Yes. Rule 65B states that "a judge may participate in civic and charitable activities that do not reflect adversely on his impartiality or interfere with the performance of his judicial duties. A judge may serve as an officer, director, trustee or nonlegal advisor of an educational, religious, charitable, fraternal or civic organization not conducted for the economic or political advantage of its members..." (emphasis added) 

Although it is not applicable to this case, Rule 65D states: "A judge should not serve as the executor, administrator, trustee, guardian or other fiduciary except for the estate, trust or person of a member of his family..." (emphasis added). The limitation of a judge acting as a trustee in Rule 65B is that generally a judge cannot be a trustee except for an educational, religious, charitable, fraternal or civic organization not conducted for the economic or political advantage of its members. (See IJEC Opinion Nos. 93-5, 97-5 and 97-10). 

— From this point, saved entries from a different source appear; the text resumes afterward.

(** The hook after [startAnalysis] has returned [id] and the status
    fetches have brought the non-terminal payloads [ps] and then [p]. *)
Lemma run_to_last_payload (s : Session) (id : string)
      (ps : list StatusPayload) (p : StatusPayload) (rest : list (Settled StatusPayload)) :
  Forall (fun q => terminal q = false) ps ->
  List.length ps < maxAttempts ->
  run (analyze s)
      (StartSettled (Fulfilled id)
         :: map StatusSettled (map Fulfilled (ps ++ [p]) ++ rest))
  = after_poll id
      (poll_loop (Some onProgress) maxAttempts (Fulfilled p :: rest) (List.length ps)
         (mkSession true None (Some id) (status (notified (Some onProgress) ps s))
                    (progress (notified (Some onProgress) ps
                                 (setProgress 0 s))))).
Proof.
  intros Hnt Hlen. unfold run. cbn [fold_left step analyze resume_start].
  unfold pollAnalysis. rewrite poll_loop_pending by (unfold maxAttempts; lia).
  cbn [after_poll]. fold (run (setAnalysisId (Some id)
                                 (setProgress 0 (setError None (setLoading true s))),
                               AwaitPoll id 0)
                              (map StatusSettled (map Fulfilled (ps ++ [p]) ++ rest))).
  rewrite run_is_poll_loop by (unfold maxAttempts; lia).
  rewrite map_app, <- app_assoc. cbn [map app].
  rewrite poll_loop_progress by (assumption || simpl; lia).
  cbn [Nat.add]. f_equal. f_equal.
  clear. unfold notified.
  set (s0 := setAnalysisId _ _).
  assert (H : forall (l : list StatusPayload) (a b : Session),
             loading a = true -> error a = None -> analysisId a = Some id ->
             status a = status b -> progress a = progress b ->
             fold_left (fun s p => notify (Some onProgress) p s) l a
             = mkSession true None (Some id)
                 (status (fold_left (fun s p => notify (Some onProgress) p s) l b))
                 (progress (fold_left (fun s p => notify (Some onProgress) p s) l b))).
  { induction l as [|q l IH]; intros a b Hl He Hi Hs Hp.
    - destruct a as [l0 e0 i0 st0 pr0]. simpl in *. subst. reflexivity.
    - cbn [fold_left]. apply IH; cbn; try reflexivity; assumption. }
  assert (Hst : forall (l : list StatusPayload) (a b : Session),
             status a = status b ->
             status (fold_left (fun s p => notify (Some onProgress) p s) l a)
             = status (fold_left (fun s p => notify (Some onProgress) p s) l b)).
  { induction l as [|q l IH]; intros a b Hs; [exact Hs|].
    cbn [fold_left]. apply IH. reflexivity. }
  rewrite (H ps s0 (setProgress 0 s)); try reflexivity.
  f_equal. apply Hst. reflexivity.
Qed.

End HookOutcomes.

(** X5. A call of [analyze] that ends well leaves the hook in a state
    that depends on nothing but the id [startAnalysis] returned and the
    final payload: not loading, no error, that id, that payload as
    status and its [progress] (0 when absent). It is the state
    [loadAnalysis(id)] leaves when its fetch returns the same payload. *)
Theorem completed_analyze_is_loadAnalysis :
  forall (s s0 : UseAnalysis.Session) (id : string)
         (ps : list Api.StatusPayload) (p : Api.StatusPayload),
    Forall (fun q => Api.terminal q = false) ps ->
    List.length ps < UseAnalysis.maxAttempts ->
    Api.status p = "complete" ->
    let final := UseAnalysis.mkSession false None (Some id) (Some p)
                   (num_or (Api.progress p) 0) in
    UseAnalysis.run (UseAnalysis.analyze s)
      (UseAnalysis.StartSettled (Fulfilled id)
         :: map UseAnalysis.StatusSettled (map Fulfilled (ps ++ [p])))
    = (final, UseAnalysis.Done (Returned id))
    /\ UseAnalysis.resume_load id (Fulfilled p) (UseAnalysis.loadAnalysis s0)
       = (final, Returned p).
Proof.
  intros s s0 id ps p Hnt Hlen Hc final. split; [|reflexivity].
  rewrite <- (List.app_nil_r (map Fulfilled (ps ++ [p]))).
  rewrite run_to_last_payload by assumption.
  cbn [Api.poll_loop]. apply Nat.ltb_lt in Hlen. rewrite Hlen.
  apply String.eqb_eq in Hc. rewrite Hc. reflexivity.
Qed.

Lemma completed_analyze_is_loadAnalysis_witness :
  UseAnalysis.run (UseAnalysis.analyze UseAnalysis.initial)
    (UseAnalysis.StartSettled (Fulfilled "s1")
       :: map UseAnalysis.StatusSettled
            (map Fulfilled ([Samples.processing 30] ++ [Samples.complete])))
  = (UseAnalysis.mkSession false None (Some "s1") (Some Samples.complete)
       (num_or (Api.progress Samples.complete) 0),
     UseAnalysis.Done (Returned "s1")).
Proof.
  refine (proj1 (completed_analyze_is_loadAnalysis UseAnalysis.initial UseAnalysis.initial
                   "s1" [Samples.processing 30] Samples.complete _ _ _)).
  - repeat constructor.
  - unfold UseAnalysis.maxAttempts. simpl. lia.
  - reflexivity.
Defined.

(** X6. How a failed analysis shows in the hook. When the service
    reports status [error], the error cell holds the server's message
    (['Analysis failed'] when it sends none), the status cell holds that
    payload and the progress its [progress]. When [maxAttempts] = 150
    payloads have come without a terminal one, the error cell holds
    ['Analysis timeout'] and the status and progress cells are those of
    the last payload, whatever arrives later. In both cases the hook is
    no longer loading and keeps the id. *)
Theorem failed_analysis_state :
  forall (s : UseAnalysis.Session) (id : string)
         (ps : list Api.StatusPayload) (p : Api.StatusPayload)
         (rest : list (Settled Api.StatusPayload)),
    Forall (fun q => Api.terminal q = false) ps ->
    List.length ps < UseAnalysis.maxAttempts ->
    let after :=
      UseAnalysis.run (UseAnalysis.analyze s)
        (UseAnalysis.StartSettled (Fulfilled id)
           :: map UseAnalysis.StatusSettled (map Fulfilled (ps ++ [p]) ++ rest)) in
    (Api.status p = "error" ->
       after = (UseAnalysis.mkSession false
                  (Some (str_or (Api.error p) "Analysis failed"))
                  (Some id) (Some p) (num_or (Api.progress p) 0),
                UseAnalysis.Done
                  (Threw (mkError (str_or (Api.error p) "Analysis failed")))))
    /\ (Api.terminal p = false -> S (List.length ps) = UseAnalysis.maxAttempts ->
       after = (UseAnalysis.mkSession false (Some "Analysis timeout")
                  (Some id) (Some p) (num_or (Api.progress p) 0),
                UseAnalysis.Done (Threw (mkError "Analysis timeout")))).
Proof.
  intros s id ps p rest Hnt Hlen after. subst after.
  rewrite run_to_last_payload by assumption.
  cbn [Api.poll_loop]. apply Nat.ltb_lt in Hlen. rewrite Hlen.
  split.
  - intros He. rewrite He. cbn [String.eqb Ascii.eqb Bool.eqb].
    cbn [UseAnalysis.after_poll]. unfold UseAnalysis.analyze_catch.
    cbn [message]. rewrite str_or_twice by discriminate. reflexivity.
  - intros Hp Hmax. destruct (terminal_false p Hp) as [-> ->].
    rewrite poll_loop_exhausted by lia. reflexivity.
Qed.

Lemma failed_analysis_state_witness :
  UseAnalysis.run (UseAnalysis.analyze UseAnalysis.initial)
    (UseAnalysis.StartSettled (Fulfilled "s1")
       :: map UseAnalysis.StatusSettled
            (map Fulfilled ([Samples.processing 30] ++ [Samples.failed]) ++ []))
  = (UseAnalysis.mkSession false (Some "Clone failed") (Some "s1")
       (Some Samples.failed) 40,
     UseAnalysis.Done (Threw (mkError "Clone failed"))).
Proof.
  refine (proj1 (failed_analysis_state UseAnalysis.initial "s1"
                   [Samples.processing 30] Samples.failed [] _ _) _).
  - repeat constructor.
  - unfold UseAnalysis.maxAttempts. simpl. lia.
  - reflexivity.
Defined.

(** ** The application shell *)

(** X7. The file object a risk-list click selects. Its [full_path] is
    always the path of the risk file. When the graph has no node with
    that path, its id is the path, its label the last path segment, and
    its risk fields those of the risk file. When the graph has one, id
    and label are those of the first such node, and each risk field the
    node lacks is that of the risk file. *)
Theorem fileData_of_risk_file :
  forall (g : option Graph.GraphData) (file : Risk.RiskFile),
    let fd := App.fileData_of g file in
    Graph.full_path fd = Risk.file_path file
    /\ (App.find_node g (Risk.file_path file) = None ->
        Graph.id fd = Risk.file_path file
        /\ Graph.label fd = last_segment (Risk.file_path file)
        /\ Graph.lines fd = None
        /\ Graph.risk_score fd = Risk.risk_score file
        /\ Graph.risk_level fd = Risk.risk_level file
        /\ Graph.blast_radius_count fd = Risk.blast_radius file)
    /\ (forall node,
          App.find_node g (Risk.file_path file) = Some node ->
          Graph.full_path node = Risk.file_path file
          /\ Graph.id fd = Graph.id node
          /\ Graph.label fd = Graph.label node
          /\ Graph.lines fd = Graph.lines node
          /\ (Graph.risk_score node = None ->
              Graph.risk_score fd = Risk.risk_score file)
          /\ (Graph.risk_level node = None ->
              Graph.risk_level fd = Risk.risk_level file)
          /\ (Graph.blast_radius_count node = None ->
              Graph.blast_radius_count fd = Risk.blast_radius file)).
Proof.
  intros g file fd. subst fd. unfold App.fileData_of.
  assert (Hfound : forall node,
             App.find_node g (Risk.file_path file) = Some node ->
             Graph.full_path node = Risk.file_path file).
  { intros node H. unfold App.find_node in H.
    destruct g as [[oe]|]; [|discriminate H].
    destruct oe as [[on es]|]; [|discriminate H].
    destruct on as [ns|]; [|discriminate H].
    apply find_some in H. destruct H as [_ H]. apply String.eqb_eq. exact H. }
  destruct (App.find_node g (Risk.file_path file)) as [node|] eqn:Hfind.
  - split; [apply (Hfound node eq_refl)|]. split; [discriminate|].
    intros node' Hn. injection Hn as <-.
    split; [apply (Hfound node eq_refl)|].
    unfold Graph.assign. cbn. repeat split.
    + destruct (Graph.lines node); reflexivity.
    + intros ->. reflexivity.
    + intros ->. reflexivity.
    + intros ->. reflexivity.
  - split; [reflexivity|]. split; [|discriminate].
    intros _. repeat split.
Qed.

Lemma fileData_of_risk_file_witness :
  Graph.id (App.fileData_of None Samples.core_risk) = Risk.file_path Samples.core_risk.
Proof.
  refine (proj1 (proj1 (proj2 (fileData_of_risk_file None Samples.core_risk)) _)).
  reflexivity.
Defined.

(** X8. The graph pane. While the hook is not loading, exactly one of
    the welcome text, the graph viewer and the "No Dependencies Found"
    text is rendered; while it is loading the spinner is rendered, the
    two texts are not, and the viewer is rendered exactly when the graph
    held has a node. *)
Theorem graph_pane_alternatives :
  forall (s : UseAnalysis.Session) (u : App.Ui),
    let v := App.view s u in
    (UseAnalysis.loading s = false ->
       App.spinner v = false
       /\ ((App.welcome v = true /\ App.graphViewer v = false
            /\ App.noDependencies v = false /\ App.graphData u = None)
           \/ (App.welcome v = false /\ App.graphViewer v = true
               /\ App.noDependencies v = false
               /\ GraphViewer.node_count
                    (option_map (Graph.mkObj 0) (App.graphData u)) <> 0)
           \/ (App.welcome v = false /\ App.graphViewer v = false
               /\ App.noDependencies v = true
               /\ App.graphData u <> None
               /\ GraphViewer.node_count
                    (option_map (Graph.mkObj 0) (App.graphData u)) = 0)))
    /\ (UseAnalysis.loading s = true ->
       App.spinner v = true /\ App.welcome v = false /\ App.noDependencies v = false).
Proof.
  intros s u v. subst v. unfold App.view. cbn.
  destruct (UseAnalysis.loading s); split; intros H; try discriminate H.
  - rewrite !andb_false_r. auto.
  - split; [reflexivity|].
    destruct (App.graphData u) as [[oe]|]; [|left; auto].
    destruct oe as [[on es]|]; [|right; right; repeat split; discriminate].
    destruct on as [[|n ns]|]; cbn.
    + right. right. repeat split; discriminate.
    + right. left. repeat split; discriminate.
    + right. right. repeat split; discriminate.
Qed.

Lemma graph_pane_alternatives_witness :
  App.spinner (App.view UseAnalysis.initial (App.ui Samples.loaded)) = false.
Proof.
  refine (proj1 (proj1 (graph_pane_alternatives UseAnalysis.initial
                          (App.ui Samples.loaded)) _)).
  reflexivity.
Defined.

Rule 65D grants judges more leeway. The trusteeship is permissible even if it is not a charitable, etc., trust if it is a trust for a member of his family. This type of a trust would regularly arise in an estate plan where all the residual assets of the estate would be poured into a trust that would manage the assets and give the income to the surviving spouse and then distribute the remainder to the children. That trust certainly would not qualify as a charitable trust that would be permitted under 65B but it would qualify under Rule 65D as trust for a member of his or her family. 

OPINIONS 

Question 2 

Although this trusteeship is permissible under Rule 65B, compensation is prohibited under Rule 66 which states: "A judge may not receive compensation for the law-related and extrajudicial activities permitted by this Code..."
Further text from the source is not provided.